(Beginning of SOURCE MATERIAL)

Definition list_deleted_runs (admin_username : string) (experiment_ids older_than : option string) : trash (option (answer (list RunInfo))) :=
  let experiment_filter := _split_csv experiment_ids in
  time_delta ← catch (match nonempty older_than with
                      | Some older_than => d ← lift (_parse_time_delta older_than); mret (Some d)
                      | None => mret (Some 0)
                      end)
                 (λ e, match e with MlflowException _ => mret None | e => raise e end);
  match time_delta with
  | None => mret (Some (Refusal 400 "Invalid time format"))
  | Some time_delta =>
      or_http 500 "Failed to retrieve deleted runs" (
        run_ids ← (if has_get_deleted_runs then ids ← from_backend (_get_deleted_runs time_delta); mret (Some ids)
                   else
                     targets ← (if decide (experiment_filter = [])
                                then all ← lift (fetch_all_experiments fuel ViewType_ALL 1000 None None); mret (option_map (map exp_id) all)
                                else mret (Some experiment_filter));
                     match targets with
                     | None => mret None
                     | Some targets => runs ← fetch_runs targets; mret (Some (ri_run_id <$> runs))
                     end);
        match run_ids with
        | None => mret None
        | Some run_ids => runs ← deleted_among experiment_filter run_ids; mret (Some (Content runs))
        end)
  end.

(** ** [permanently_delete_all_trashed_entities] *)

(** [[get_experiment(i) for i in ids]], or the first id without an experiment. *)
Fixpoint named_experiments (ids : list string) : trash (string + list ExperimentInfo) :=
  match ids with
  | [] => mret (inr [])
  | exp_id :: ids =>
      found ← catch (e ← from_backend (get_experiment exp_id); mret (Some e)) (λ _, mret None);
      match found with
      | None => mret (inl exp_id)
      | Some e => rest ← named_experiments ids; mret (match rest with inl i => inl i | inr es => inr (e :: es) end)
      end
  end.

Definition not_deleted (experiments : list ExperimentInfo) : list string :=
  ei_experiment_id <$> filter (λ e, ei_lifecycle_stage e ≠ DELETED) experiments.
Definition not_old (time_threshold : Z) (experiments : list ExperimentInfo) : list string :=
  ei_experiment_id <$> filter (λ e, match ei_last_update_time e with None => true | Some t => time_threshold <=? t end = true) experiments.

(** The experiments to delete, or the refusal. *)
Definition target_experiments (older_than experiment_ids : option string) (time_threshold : Z) : trash (Z * string + list string) :=
  if negb has_hard_delete_experiment then mret (inr [])
  else if truthy experiment_ids then
    let ids := _split_csv experiment_ids in
    experiments ← named_experiments ids;
    mret (match experiments with
          | inl exp_id => inl (404, "Experiment " +:+ exp_id +:+ " not found")
          | inr experiments =>
              if decide (not_deleted experiments ≠ []) then inl (400, "Experiments are not in deleted lifecycle stage")
              else if truthy older_than && negb (bool_decide (not_old time_threshold experiments = [])) then inl (400, "Experiments are not older")
              else inr ids
          end)
  else
    experiment_list ← fetch_experiments (if truthy older_than then Some ("last_update_time < " +:+ pretty time_threshold) else None);
    mret (inr (ei_experiment_id <$> experiment_list)).

(** One run of the loop: the reason it was not deleted, if it was not. *)
Definition cleanup_run (older_than : option string) (deleted_run_ids_older_than : list string) (run_id : string) : trash (option spared) :=
  catch (
    run ← from_backend (get_run run_id);
    if negb (String.eqb (ri_lifecycle_stage run) DELETED) then mret (Some NotDeleted)
    else if truthy older_than && negb (bool_decide (run_id ∈ deleted_run_ids_older_than)) then mret (Some NotOlder)
    else
      _ ← catch (in_backend (delete_artifacts (ri_artifact_uri run))) (λ _, mret tt);
      _ ← in_backend (_hard_delete_run run_id);
      mret None)
  (λ e, mret (Some (ErrorOf e))).

Definition cleanup_experiment (experiment_id : string) : trash (option spared) :=
  catch (_ ← in_backend (_hard_delete_experiment experiment_id); mret None) (λ e, mret (Some (ErrorOf e))).

(** A deletion loop: the ids that went, and those that did not with the reason. *)
Fixpoint cleanup_each (one : string → trash (option spared)) (ids : list string) : trash (list string * list (string * spared)) :=
  match ids with
  | [] => mret ([], [])
  | id :: ids =>
      failure ← one id;
      rest ← cleanup_each one ids;
      mret (match failure with None => (id :: rest.1, rest.2) | Some e => (rest.1, (id, e) :: rest.2) end)
  end.

(** [target_run_ids] is the very list [deleted_run_ids_older_than] unless runs are
    named, so extending the one extends the other. *)
Definition extend_targets (run_ids : option string) (deleted_run_ids_older_than from_experiments : list string) : list string * list string :=
  if truthy run_ids then (_split_csv run_ids ++ from_experiments, deleted_run_ids_older_than)
  else (deleted_run_ids_older_than ++ from_experiments, deleted_run_ids_older_than ++ from_experiments).

Definition CLEANUP_FAILED : string := "Cleanup operation failed".

(** From the listing of the deleted runs on. *)
Definition cleanup_older_than (admin_username : string) (older_than run_ids experiment_ids : option string) (time_delta : Z) : trash (answer CleanupReport) :=
  deleted_run_ids_older_than ← (if has_get_deleted_runs then catch (from_backend (_get_deleted_runs time_delta)) (λ _, mret []) else mret []);
  targets ← target_experiments older_than experiment_ids (now_ms - time_delta);
  match targets with
  | inl (status, error) => mret (Refusal status error)
  | inr target_experiment_ids =>
      runs_from_experiments ← (if decide (target_experiment_ids = []) then mret [] else fetch_runs target_experiment_ids);
      let '(target_run_ids, deleted_run_ids_older_than) := extend_targets run_ids deleted_run_ids_older_than (ri_run_id <$> runs_from_experiments) in
      runs ← cleanup_each (cleanup_run older_than deleted_run_ids_older_than) (set_order target_run_ids);
      experiments ← (if has_hard_delete_experiment then cleanup_each cleanup_experiment target_experiment_ids else mret ([], []));
      _ ← in_auth (emit_audit_event (AuditEvent "trash.cleanup" (Some admin_username) (Some "trash") None
             [("deleted_runs_count", JNum (Z.of_nat (length runs.1))); ("deleted_experiments_count", JNum (Z.of_nat (length experiments.1)));
              ("older_than", match older_than with Some t => JStr t | None => JNull end)]));
      mret (Content (MkCleanup runs.1 runs.2 experiments.1 experiments.2))
  end.

Definition permanently_delete_all_trashed_entities (admin_username : string) (older_than run_ids experiment_ids : option string) : trash (answer CleanupReport) :=
  or_http 500 CLEANUP_FAILED (
    if negb has_hard_delete_run then mret (Refusal 400 "Backend store does not support permanent deletion of runs")
    else
      match (match older_than with Some older_than => _parse_time_delta older_than | None => Ok 0 end) with
      | Ok time_delta => cleanup_older_than admin_username older_than run_ids experiment_ids time_delta
      | Raise (MlflowException _) => mret (Refusal 400 "Invalid time format")
      | Raise e => raise e
      end).

(** ** Restoring *)

Definition restored_line (admin_username resource_type resource_id : string) : audit_event :=
  AuditEvent "trash.restore" (Some admin_username) (Some resource_type) (Some resource_id) [].

Definition restore_experiment (experiment_id admin_username : string) : trash (answer ExperimentInfo) :=
  found ← catch (e ← from_backend (get_experiment experiment_id); mret (Some e)) (λ _, mret None);
  match found with
  | None => mret (Refusal 404 ("Experiment " +:+ experiment_id +:+ " not found"))
  | Some experiment =>
      if negb (String.eqb (ei_lifecycle_stage experiment) DELETED) then mret (Refusal 400 "Experiment is not deleted")
      else
        or_http 500 "Failed to restore experiment" (
          _ ← in_backend (store_restore_experiment experiment_id);
          restored ← from_backend (get_experiment experiment_id);
          _ ← in_auth (emit_audit_event (restored_line admin_username "experiment" experiment_id));
          mret (Content restored))
  end.

Definition restore_run (run_id admin_username : string) : trash (answer RunInfo) :=
  found ← catch (r ← from_backend (get_run run_id); mret (Some r)) (λ _, mret None);
  match found with
  | None => mret (Refusal 404 ("Run " +:+ run_id +:+ " not found"))
  | Some run =>
      if negb (String.eqb (ri_lifecycle_stage run) DELETED) then mret (Refusal 400 "Run is not deleted")
      else
        or_http 500 "Failed to restore run" (
          _ ← in_backend (store_restore_run run_id);
          restored ← from_backend (get_run run_id);
          _ ← in_auth (emit_audit_event (restored_line admin_username "run" run_id));
          mret (Content restored))
  end.
End trash.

(End of SOURCE MATERIAL)

**GOAL OF THE EXERCISE**: Output the lines above between the one holding "catch (_ ← in_backend" and the one holding "rest ← cleanup_each one ids;", inclusive, with nothing before or after them.

**EXERCISE RESULT**:
  catch (_ ← in_backend (_hard_delete_experiment experiment_id); mret None) (λ e, mret (Some (ErrorOf e))).

(** A deletion loop: the ids that went, and those that did not with the reason. *)
Fixpoint cleanup_each (one : string → trash (option spared)) (ids : list string) : trash (list string * list (string * spared)) :=
  match ids with
  | [] => mret ([], [])
  | id :: ids =>
      failure ← one id;
      rest ← cleanup_each one ids;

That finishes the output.